Calliditas Therapeutics is a commercial stage biopharma company based in Stockholm, focused on identifying, developing and commercializing novel treatments in orphan indications, with an initial focus on renal and hepatic diseases with significant unmet medical needs. Calliditas is dedicated to identifying and developing novel treatments for diseases that affect fewer than 200,000 individuals in the United States and establishing new standards of care for people with rare diseases. 

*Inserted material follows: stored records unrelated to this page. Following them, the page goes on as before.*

(** X1: for a colour scheme of the select box, the renderer returns a
    figure exactly when every face is non-empty
    with all indices accepted by numpy (from -len to len-1) and every fold
    has at least two entries with the first two accepted; the figure then
    has one trace per face and per fold and the cube layout.  Otherwise it
    raises IndexError, and nothing else. *)
Theorem plot_origami_lattice_outcome (verts : list (vertex F))
  (fcs mountain valley : list (list Z)) (cs : string) :
  In cs color_schemes ->
  match plot_origami_lattice verts fcs mountain valley cs with
  | Ok fig =>
      renderable verts fcs mountain valley = true /\
      List.length (data fig)
        = (List.length fcs + List.length mountain + List.length valley)%nat /\
      fig_layout fig = Some scene_layout
  | Raise e =>
      renderable verts fcs mountain valley = false /\ e = IndexError
  end.
Proof.
  intros _.
  pose proof (plot_outcome verts fcs mountain valley cs) as H.
  destruct (plot_origami_lattice verts fcs mountain valley cs) as [fig | e];
    [| exact H].
  destruct H as [Hr (ts1 & ts2 & ts3 & -> & H1 & H2 & H3)].
  split; [exact Hr |]. split; [| reflexivity].
  cbn [data]. rewrite !length_app.
  rewrite <- (Forall2_length H1), <- (Forall2_length H2), <- (Forall2_length H3).
  lia.
Qed.

Lemma shifted_seq (s m t : nat) :
  map (fun k => Z.of_nat s + k) (map Z.of_nat (seq t m))
  = map Z.of_nat (seq (s + t) m).
Proof.
  revert t. induction m as [| m IH]; intros t; [reflexivity |].
  cbn [seq map]. rewrite IH, Nat.add_succ_r. f_equal. lia.
Qed.

(** The mesh of a face with its index lists written out. *)
Lemma face_mesh_indices (rows : list (vertex F)) (face : list Z) (cs : string) :
  face_mesh rows face cs =
  Mesh3d (map (fun v => fst (fst v)) rows)
         (map (fun v => snd (fst v)) rows)
         (map (fun v => snd v) rows)
         (repeat 0 (List.length face - 2))
         (map Z.of_nat (seq 1 (List.length face - 2)))
         (map Z.of_nat (seq 2 (List.length face - 2)))
         (7 # 10)%Q cs.
Proof.
  unfold face_mesh, range2, range, len.
  replace (Z.of_nat (List.length face) - 1 - 1)
    with (Z.of_nat (List.length face) - 2) by lia.
  replace (Z.to_nat (Z.of_nat (List.length face) - 2))
    with (List.length face - 2)%nat by lia.
  rewrite (shifted_seq 1 _ 0), (shifted_seq 2 _ 0). reflexivity.
Qed.

(** X2: for a colour scheme of the select box and input the renderer
    accepts, the traces are one surface per face (the mesh on the face's
    vertices with the fan index lists, opacity 0.7 and the colour scheme),
    then one line per mountain fold, then one line per valley fold,
    each in the order of the input; a mountain line is a two-point line
    between the fold's two vertices in red, width 4, solid, named
    "Mountain fold", a valley line the same in blue, dashed, named
    "Valley fold"; the layout has the cube aspect mode, the axis titles X,
    Y, Z, the legend shown and zero margins. *)
Theorem folds_rendered_as_lines (verts : list (vertex F))
  (fcs mountain valley : list (list Z)) (cs : string) :
  In cs color_schemes ->
  renderable verts fcs mountain valley = true ->
  exists fig surfaces mountain_lines valley_lines,
    plot_origami_lattice verts fcs mountain valley cs = Ok fig /\
    data fig = surfaces ++ mountain_lines ++ valley_lines /\
    Forall2 (face_surface verts cs) fcs surfaces /\
    Forall2 (fold_segment verts (mkLine "red" 4 None) "Mountain fold")
            mountain mountain_lines /\
    Forall2 (fold_segment verts (mkLine "blue" 4 (Some "dash"%string)) "Valley fold")
            valley valley_lines /\
    fig_layout fig = Some (mkLayout "cube" "X" "Y" "Z" true (0, 0, 0, 0)).
Proof.
  intros _ Hr.
  destruct (plot_renderable verts fcs mountain valley cs Hr)
    as (ts1 & ts2 & ts3 & Hplot & H1 & H2 & H3).
  eexists. exists ts1, ts2, ts3. split; [exact Hplot |].
  split; [reflexivity |]. split; [| split; [exact H2 | split; [exact H3 | reflexivity]]].
  clear -H1. induction H1 as [| face t fcs ts1 Ht _ IH]; constructor; [| exact IH].
  destruct Ht as [rows [Hrows ->]]. exists rows.
  split; [exact Hrows | apply face_mesh_indices].
Qed.

Lemma face_mesh_consistent (rows : list (vertex F)) (face : list Z) (cs : string) :
  List.length rows = List.length face ->
  trace_consistent (face_mesh rows face cs).
Proof.
  intros Hlen. unfold face_mesh, trace_consistent.
  rewrite !length_map, repeat_length, !range2_length.
  split; [reflexivity |]. split; [reflexivity |].
  split; [f_equal; lia |]. split; [f_equal; lia |].
  intros e He. unfold len in *. rewrite length_map, Hlen.
  rewrite !in_app_iff, !range2_In in He.
  destruct He as [He | [He | He]]; try lia.
  destruct (Z.to_nat (Z.of_nat (List.length face) - 2)) eqn:Hm;
    [contradiction |].
  apply repeat_spec in He. lia.
Qed.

F2G is a clinical-stage biopharmaceutical company focused on the discovery and development of novel therapies to treat life-threatening invasive fungal infections. Olorofim (formerly F901318) is F2G’s leading candidate from this class and has fungicidal activity against a broad range of mould infections, including a variety of rare and resistant moulds that cause life-threatening infections for which current therapies have limitations or are ineffective. 

Novo Holdings manages the assets and wealth of the Novo Nordisk Foundation. Among its Life Sciences investments are many that seek to provide therapeutic relief to rare diseases. We have had the privilege of advising a number of its portfolio companies including: 

• Amolyt Pharma – working on rare endocrine and related diseases, such as hyperparathyroidism and acromegaly.  
• Galecto Biotech – currently in phase 2 trials of its Idiopathic Pulmonary Fibrosis programme.  
• HEMAB Therapeutics – focused on bleeding and thrombosis disorders. 
• Muna Therapeutics – working on neurodegenerative diseases.  
• NMD Pharma – developing novel treatments for neuromuscular diseases including Myasthenia gravis (phase 3) and Spinal Muscular Atrophy Type 3 (received IND clearance to start a phase 2 trial).  
• Verona Pharma – working on several respiratory diseases, including Cystic Fibrosis.  Currently in phase 2 trials using Ensifentrine, a first-in-class, inhaled, dual inhibitor. 

The BioInnovation Institute Foundation (BII) is an international enterprise foundation with a non-profit objective, which operates an incubator to accelerate world-class life science innovation. It supports innovation that drives development of new solutions by early life science start-ups for the benefit of people and society. An example of one of the BII early incubate companies is BOOST Pharma, a novel cell therapy company developing treatment solutions for Osteogenesis Imperfecta (OI), or Brittle Bone Disease. 

Bionical Solutions is a leading provider of technology enabled engagement and healthcare services to global pharmaceutical, biotech, healthcare companies and the NHS to deliver better access to medicines and improve patient adherence with prescribed treatments. MED Select™, Bionical’s proprietary tech-enabled software for the US, UK and international Pharma clients, supports healthcare providers’ education and decision making and assists with identifying patients with complex rare diseases. 

 

Thanks to the amazing work carried out by these companies and others, advancements in the treatments needed for these diseases are constantly being made.